Some of my main gripes with the Metro interface:
- The runtime broker. After a few days on, it starts sucking up memory and you sort of need to kill it in case apps are unresponsive.
- The almost complete lack of configurability. Yes it keeps it simple for most users, but many would like to tweak the experience a little. My first 'metro' experience was a Windows Phone 7.5 phone. Quite nice, but once you wanted to play with settings, almost no app allowed it. Sort of the Metro styleguide of simplicity I guess, but it sucks. Compared to iOS it's nicer, due to the live tiles (same in Win8), but Android has the optimal mix in that sense (both live tiles/widgets, as well as configurability, although its styling is much less uniform).
- As mentioned above, the switching. They actually appear to be 2 different worlds, the traditional desktop and the app/Metro interface.
- Metro interface is very phone/tablet oriented. I have a 24" screen on my PC and I'm not alone, many people have even bigger screens. Having some sort of weird concoction of 2 apps open next to each other is not really as pretty as I'd like.
- Power off. Why do I need to go into settings? And did they fix the issue that hitting the power button on your computer would start the shutdown, instead of asking for confirmation, which got introduced with win7? I believe XP had the confirmation dialog, which was great.

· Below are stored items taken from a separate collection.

(** X10: [WithAliceBobAndCharlieSyncing], when the three users are defined
    and the three clients log in and start syncing: Charlie is logged in
    and syncing first, then Bob, then Alice; the callback runs once with
    the three; the cleanup goes Alice, Bob, Charlie, each stopped and then
    closed, whether the callback returns or not. *)
Theorem WithAliceBobAndCharlieSyncing_order (w : World) (c : TestContext)
    (alice bob charlie : CSAPI) (trA trB trC : list Event) (a b ch : Client)
    (callback : Client → Client → Client → M unit) :
  Alice c = Some alice → Bob c = Some bob → Charlie c = Some charlie →
  MustLoginClient w c (Some alice) (AliceClientType c) [] = (trA, Done a) →
  MustLoginClient w c (Some bob) (BobClientType c) [] = (trB, Done b) →
  MustLoginClient w c (Some charlie) (CharlieClientType c) [] = (trC, Done ch) →
  syncing w a = Done tt → syncing w b = Done tt → syncing w ch = Done tt →
  trace (WithAliceBobAndCharlieSyncing w c callback)
  = trC ++ [EvStartSyncing ch] ++ trB ++ [EvStartSyncing b] ++ trA ++ [EvStartSyncing a]
    ++ trace (callback a b ch)
    ++ [EvStopSyncing a; EvClose a; EvStopSyncing b; EvClose b;
        EvStopSyncing ch; EvClose ch].
Proof.
  intros HA HB HC HlA HlB HlC HsA HsB HsC. unfold WithAliceBobAndCharlieSyncing.
  rewrite HC. simpl must_NotEqual_nil. unfold ret. rewrite bind_Done. simpl.
  rewrite (WithClientSyncing_syncing w c (CharlieClientType c) (Some charlie) _ trC ch HlC HsC).
  rewrite HB.
  rewrite (WithClientSyncing_syncing w c (BobClientType c) (Some bob) _ trB b HlB HsB).
  rewrite HA.
  rewrite (WithClientSyncing_syncing w c (AliceClientType c) (Some alice) _ trA a HlA HsA).
  unfold trace. simpl.
  rewrite <- !app_assoc. simpl. rewrite <- !app_assoc. simpl. by rewrite <- !app_assoc.
Qed.

Lemma WithAliceAndBobSyncing_order_witness :
  trace (WithAliceAndBobSyncing goodWorld aliceAndBob (λ _ _, ([EvDo "chat"], Goexit)))
  = trace (MustLoginClient goodWorld aliceAndBob (Bob aliceAndBob) js_hs2 [])
    ++ [EvStartSyncing (clientOf (Bob aliceAndBob))]
    ++ trace (MustLoginClient goodWorld aliceAndBob (Alice aliceAndBob) rust_hs1 [])
    ++ [EvStartSyncing (clientOf (Alice aliceAndBob))]
    ++ [EvDo "chat"]
    ++ [EvStopSyncing (clientOf (Alice aliceAndBob)); EvClose (clientOf (Alice aliceAndBob));
        EvStopSyncing (clientOf (Bob aliceAndBob)); EvClose (clientOf (Bob aliceAndBob))].
Proof.
  apply (WithAliceAndBobSyncing_order goodWorld aliceAndBob
           (userOf "alice" "hs1") (userOf "bob" "hs2") _ _
           (clientOf (Alice aliceAndBob)) (clientOf (Bob aliceAndBob))
           (λ _ _, ([EvDo "chat"], Goexit)));
    vm_compute; reflexivity.
Defined.

Lemma WithAliceBobAndCharlieSyncing_order_witness :
  trace (WithAliceBobAndCharlieSyncing goodWorld aliceBobAndCharlie
           (λ _ _ _, ([EvDo "chat"], Done tt)))
  = trace (MustLoginClient goodWorld aliceBobAndCharlie (Charlie aliceBobAndCharlie)
             rust_hs1 [])
    ++ [EvStartSyncing (clientOf (Charlie aliceBobAndCharlie))]
    ++ trace (MustLoginClient goodWorld aliceBobAndCharlie (Bob aliceAndBob) js_hs2 [])
    ++ [EvStartSyncing (clientOf (Bob aliceAndBob))]
    ++ trace (MustLoginClient goodWorld aliceBobAndCharlie (Alice aliceAndBob) rust_hs1 [])
    ++ [EvStartSyncing (clientOf (Alice aliceAndBob))]
    ++ [EvDo "chat"]
    ++ [EvStopSyncing (clientOf (Alice aliceAndBob)); EvClose (clientOf (Alice aliceAndBob));
        EvStopSyncing (clientOf (Bob aliceAndBob)); EvClose (clientOf (Bob aliceAndBob));
        EvStopSyncing (clientOf (Charlie aliceBobAndCharlie));
        EvClose (clientOf (Charlie aliceBobAndCharlie))].
Proof.
  apply (WithAliceBobAndCharlieSyncing_order goodWorld aliceBobAndCharlie
           (userOf "alice" "hs1") (userOf "bob" "hs2") (userOf "charlie" "hs1") _ _ _
           (clientOf (Alice aliceAndBob)) (clientOf (Bob aliceAndBob))
           (clientOf (Charlie aliceBobAndCharlie))
           (λ _ _ _, ([EvDo "chat"], Done tt)));
    vm_compute; reflexivity.
Defined.
Lemma flat_not_found e P s :
  (forall w, lang e w -> exists b, w = lb :: b ++ [rb] /\ rb ∉ b) ->
  (forall b, P b -> unmatched e b) ->
  flat P s -> found e s = false.
Proof.
  intros Hs HP Hflat.
  destruct (found e s) eqn:E; [|reflexivity].
  apply SearchFacts.found_iff in E as (a & b & -> & Hm).
  exfalso. apply Hm. eapply flat_no_match; eauto.
  exists a. reflexivity.
Qed.

End StripFacts.

(** X1. [strip_smcl] returns a text that holds no opening brace as it
    is. *)
Theorem strip_smcl_plain_unchanged (s : text) :
  Markup.lb ∉ s -> Smcl.strip_smcl s = s.
Proof.
  intros H. unfold Smcl.strip_smcl, Re.sub.
  rewrite <- (app_nil_r s) at 1.
  rewrite (TagFacts.sub_go_plain _ SmclFacts.char_shape) by assumption.
  rewrite (TagFacts.sub_go_nil _ SmclFacts.char_shape), app_nil_r.
  rewrite <- (app_nil_r s) at 1.
  rewrite (TagFacts.sub_go_plain _ SmclFacts.tag_shape) by assumption.
  rewrite (TagFacts.sub_go_nil _ SmclFacts.tag_shape), app_nil_r.
  reflexivity.
Qed.

(** X1 at a worked input. *)
Lemma strip_smcl_plain_unchanged_witness :
  (Markup.lb ∉ txt "The mean is 6165.26") /\
  Smcl.strip_smcl (txt "The mean is 6165.26") = txt "The mean is 6165.26".
Proof.
  assert (H : Markup.lb ∉ txt "The mean is 6165.26").
  { apply (bool_decide_unpack _). vm_compute. exact I. }
  split; [exact H | exact (strip_smcl_plain_unchanged _ H)].
Defined.

(** X2. [strip_smcl] never makes a text longer, whatever the text. *)
Theorem strip_smcl_never_longer (s : text) :
  (length (Smcl.strip_smcl s) <= length s)%nat.
Proof.
  unfold Smcl.strip_smcl.
  etransitivity; [apply StripFacts.sub_shrinks|].
  - intros l r m H. split.
    + pose proof (StripFacts.shaped_match_nonempty _ _ _ _ SmclFacts.tag_shape H).
      lia.
    + simpl. lia.
  - apply StripFacts.sub_shrinks. intros l r m H. split.
    + pose proof (StripFacts.shaped_match_nonempty _ _ _ _ SmclFacts.char_shape H).
      lia.
    + pose proof (StripFacts.shaped_match_nonempty _ _ _ _ SmclFacts.char_shape H).
      pose proof (StripFacts.map_get_short (Text.strip (Smcl.group1 m))).
      unfold Smcl._replace_char. lia.
Qed.

(** X3. On a supported markup input, [strip_smcl] leaves no character
    escape and no tag of the known vocabulary: neither pattern is found
    in the result. *)
Theorem strip_smcl_leaves_no_known_tag (s : text) :
  Markup.supported s = true ->
  Re.found Smcl._SMCL_CHAR_RE (Smcl.strip_smcl s) = false /\
  Re.found Smcl._SMCL_TAG_RE (Smcl.strip_smcl s) = false.
Proof.
  intros H. apply TagFacts.supported_flat, SmclFacts.strip_smcl_flat in H.
  split.
  - eapply (StripFacts.flat_not_found _ _ _ SmclFacts.char_shape); [|exact H].
    intros b [Hb _]. exact Hb.
  - eapply (StripFacts.flat_not_found _ _ _ SmclFacts.tag_shape); [|exact H].
    intros b [_ Hb]. exact Hb.
Qed.

(** X3 at a worked input. *)
Lemma strip_smcl_leaves_no_known_tag_witness :
  Markup.supported (txt "{res}  price {txt}{hline 10}{c |}{unknown}6165.256{txt}") = true /\
  Re.found Smcl._SMCL_CHAR_RE
    (Smcl.strip_smcl (txt "{res}  price {txt}{hline 10}{c |}{unknown}6165.256{txt}")) = false /\
  Re.found Smcl._SMCL_TAG_RE
    (Smcl.strip_smcl (txt "{res}  price {txt}{hline 10}{c |}{unknown}6165.256{txt}")) = false.
Proof.
  split; [reflexivity|].
  apply strip_smcl_leaves_no_known_tag. reflexivity.
Defined.
(** Values that cannot be called: plain data, and the instances of the
    classes of the module, none of which defines [__call__]. *)
Definition not_callable (st : Py.State) (v : Py.Val) : Prop :=
  match v with
  | Py.VNone | Py.VBool _ | Py.VInt _ | Py.VStr _ | Py.VBytes _ | Py.VTuple _ => True
  | Py.VRef l =>
      ∃ o, Py.heap (Py.world st) !! l = Some o ∧ module_class (Py.ob_type o)
  | _ => False
  end.

End Attributes.

Module Backend.
Import Py.

(** A backend class that defines [save_as_jpeg] as a method of its own. *)
Definition class_dict (n name : string) : option (Val + Func) :=
  if decide (n = "PillowImage") then
    if decide (name = "save_as_jpeg") then Some (inr "PillowImage.save_as_jpeg")
    else None
  else None.

Definition env : Env :=
  mkEnv (Demo.registry_find_operation Demo.registry) Demo.backend_call
        Filetype.guess_extension class_dict.

(** A state with one instance of that class. *)
Definition pillow_loaded : State :=
  mkState (mkWorld {[ 1%positive := mkObj (PluginClass "PillowImage") ∅ ]} []) [].

End Backend.

Module Detector.
Import Py Willow.

(** An environment whose detector answers [image_format]. *)
Definition answering (env : Env) (image_format : option string) : Env :=
  mkEnv (find_operation env) (call_function env) (λ _, image_format)
        (plugin_class_dict env).

(** [Image.open(cls, f)] with the signature detector taken as any function
    on the world: it may raise, and it may change the world as it reads
    [f]. The detector is called outside of any [try], so its exception is
    the outcome of [open]; when it returns a format, [open] goes on as
    [Image_open] does with that format. *)
Definition Image_open_detecting
    (detect : Val → World → (Exn + option string) * World)
    (env : Env) (cls : ImageClass) (f : Val) : M Val :=
  λ st, match detect f (world st) with
        | (inl e, w) => (inl e, mkState w (calls st))
        | (inr image_format, w) =>
            Image_open (answering env image_format) cls f (mkState w (calls st))
        end.

(** The detector of an environment, which returns and leaves the world as
    it is. *)
Definition returning (env : Env) (f : Val) (w : World)
    : (Exn + option string) * World :=
  (inr (guess_extension env f), w).


End Detector.

Module Faults.
Import Py.

(** A registry that fails with something that is no [LookupError]. *)
Definition broken_registry_env : Env :=
  mkEnv (λ _ _, inl (mkExn TypeError "registry is broken"))
        Demo.backend_call Filetype.guess_extension (λ _ _, None).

I do not mind the move towards touch. Many laptops have touch screens and I got a little touchpad for the gesturing, which works well.



I'll try one of the classic starts I think.
 
3 years ago I was a hardcore windows fan. I was on my 3rd windows mobile smartphone, I used 3 windows computers, my xbox was my main gaming console...

Now, 3 years later, I have and android smartphone, I wouldn't touch the xbox1 with a 10 foot pole, and for the first time since the mid 90's, i'm looking at an apple laptop to get the ultimate desktop experience.


I take no pride in the fact that microsoft has lost me as a customer. It's solely due to their anti-consumer policies and the horrible new cross-platform GUI. I hope they pull their head out soon.
 
We've been testing it for over a year and it's not only hard to use but difficult to write software for it. Our project was delayed 4 months because we couldn't integrate our software with metro. In the enterprise space I know of no one that's using it nor willing to upgrade to it. Windows 7 is the next Xp.